In winter, you need to be very careful about your getup. You should avoid putting multi-layer clothes up as they restrict you in making movements while exercising. Wear one thick layer of tight cloth for better movement and better insulation. Select the fabric like synthetic that will keep you dry & warm and won’t restrict you from making movements while doing workouts in winter. Don’t forget to put on a warm hat, gloves and socks.
Set a goal
Doing workout in winter is not easy as the days are very short and you make lots of excuses not to take exercises. Try to make a goal for the entire winter. Your goal should be measurable and achievable. For instance, if you can do running for 10 minutes, set a goal of running for 20 minutes by the end of the first month of the winter. You can easily measure and achieve it.
Do winter workouts outdoor
In my opinion, doing workouts in winter is better. It helps you burn more calories as your body has to work harder to maintain the temperature.
Keep yourself hydrated
Generally, people drink less water in winter. It is very easy for you to get hydrated. Drink adequate water before starting a workout. If you don’t drink water before taking exercises, carry a water bottle to hydrate yourself while doing workouts.

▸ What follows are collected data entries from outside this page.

Definition do_setgid (p : proc) (gid : Z) : Z * proc :=
  let '(rgid, sgid) :=
    if negb (cr_euid (p_cred p) =? 0) then (NO_ID, NO_ID) else (gid, gid) in
  let '(error, c) := change_resgid (p_cred p) rgid gid sgid in
  (error, set_cred p c).

Definition do_setegid (p : proc) (egid : Z) : Z * proc :=
  let '(error, c) := change_resgid (p_cred p) NO_ID egid NO_ID in
  (error, set_cred p c).

Definition do_setregid (p : proc) (rgid egid : Z) : Z * proc :=
  let cur_euid := cr_euid (p_cred p) in
  let cur_egid := cr_egid (p_cred p) in
  let cur_rgid := cr_rgid (p_cred p) in
  let cur_sgid := cr_sgid (p_cred p) in
  if negb (cur_euid =? 0) && negb (rgid =? NO_ID) && negb (rgid =? cur_egid)
  then (EPERM, p)
  else
    let new_sgid := if egid =? NO_ID then cur_egid else egid in
    let new_sgid :=
      if (rgid =? NO_ID) && ((egid =? cur_rgid) || (egid =? cur_egid) ||
                             (egid =? cur_sgid) || (egid =? NO_ID))
      then NO_ID else new_sgid in
    let '(error, c) := change_resgid (p_cred p) rgid egid new_sgid in
    (error, set_cred p c).

(** ** sys/kern/cred_checks.c *)

Definition cred_cansignal (target : proc) (c : cred) : Z :=
  if cr_euid c =? 0 then 0
  else if negb (cr_ruid c =? cr_ruid (p_cred target)) &&
          negb (cr_ruid c =? cr_suid (p_cred target)) &&
          negb (cr_euid c =? cr_ruid (p_cred target)) &&
          negb (cr_euid c =? cr_suid (p_cred target))
  then EPERM else 0.

Definition SIGCONT : Z := 19.

Definition proc_cansignal (self target : proc) (sig : Z) : Z :=
  if p_pid target =? p_pid self then 0
  else if (sig =? SIGCONT) && (p_session self =? p_session target) then 0
  else cred_cansignal target (p_cred self).

(** include/sys/stat.h *)
Definition S_ISGID : Z := 0x400.
Definition S_IRUSR : Z := 0x100.
Definition S_IWUSR : Z := 0x80.
Definition S_IXUSR : Z := 0x40.
Definition S_IRGRP : Z := 0x20.
Definition S_IWGRP : Z := 0x10.
Definition S_IXGRP : Z := 0x8.
Definition S_IROTH : Z := 0x4.
Definition S_IWOTH : Z := 0x2.
Definition S_IXOTH : Z := 0x1.
Definition S_IFMT : Z := 0xf000.
Definition S_IFDIR : Z := 0x4000.
Definition S_ISDIR (m : Z) : bool := Z.land m S_IFMT =? S_IFDIR.

Definition cred_can_chmod (f_owner f_group : Z) (c : cred) (mode : Z) : bool :=
  if cr_euid c =? 0 then true
  else if negb (f_owner =? cr_euid c) then false
  else if negb (Z.land mode S_ISGID =? 0) && negb (f_group =? cr_egid c) &&
          negb (cred_groupmember f_group c)
  then false
  else true.

Definition cred_can_chown (f_owner : Z) (c : cred) (new_uid new_gid : Z) : bool :=
  if cr_euid c =? 0 then true
  else if negb (new_uid =? NO_ID) then false
  else if negb (f_owner =? cr_euid c) then false
  else cred_groupmember new_gid c.

Definition cred_can_setlogin (c : cred) : bool := cr_euid c =? 0.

Have a company or make a group
Keep in mind that having a partner, a personal trainer or a group workout with is always beneficial. It will keep you motivated and enhance your effort level. You’ll be stick to your workout schedule and a better time while exercising outdoors. You can join a group fitness training class if you are unable to afford a personal trainer or you don’t have a workout buddy.
Have longer warm-ups
In winter, your joints and muscles take a longer time to heat up. So, you can have higher risks of strains and sprains if you don’t do a longer warm-up session. Try to do the warm-up session for at least 10 to 15 minutes and don’t increase the intensity of workout in winter until you start sweating out.
Stretch and cool down
We cool down fast in winter and so, lots of people skip their stretching or cool down sessions. Keep it in your mind that cooldown is as essential in winter as it is in summer. This, cool down, ensures better recovery, reduces muscle soreness, helps you stay flexible and eliminates lactic acid from the body. An intense of a cool down will be walking for five minutes after a run of 2 kilometres.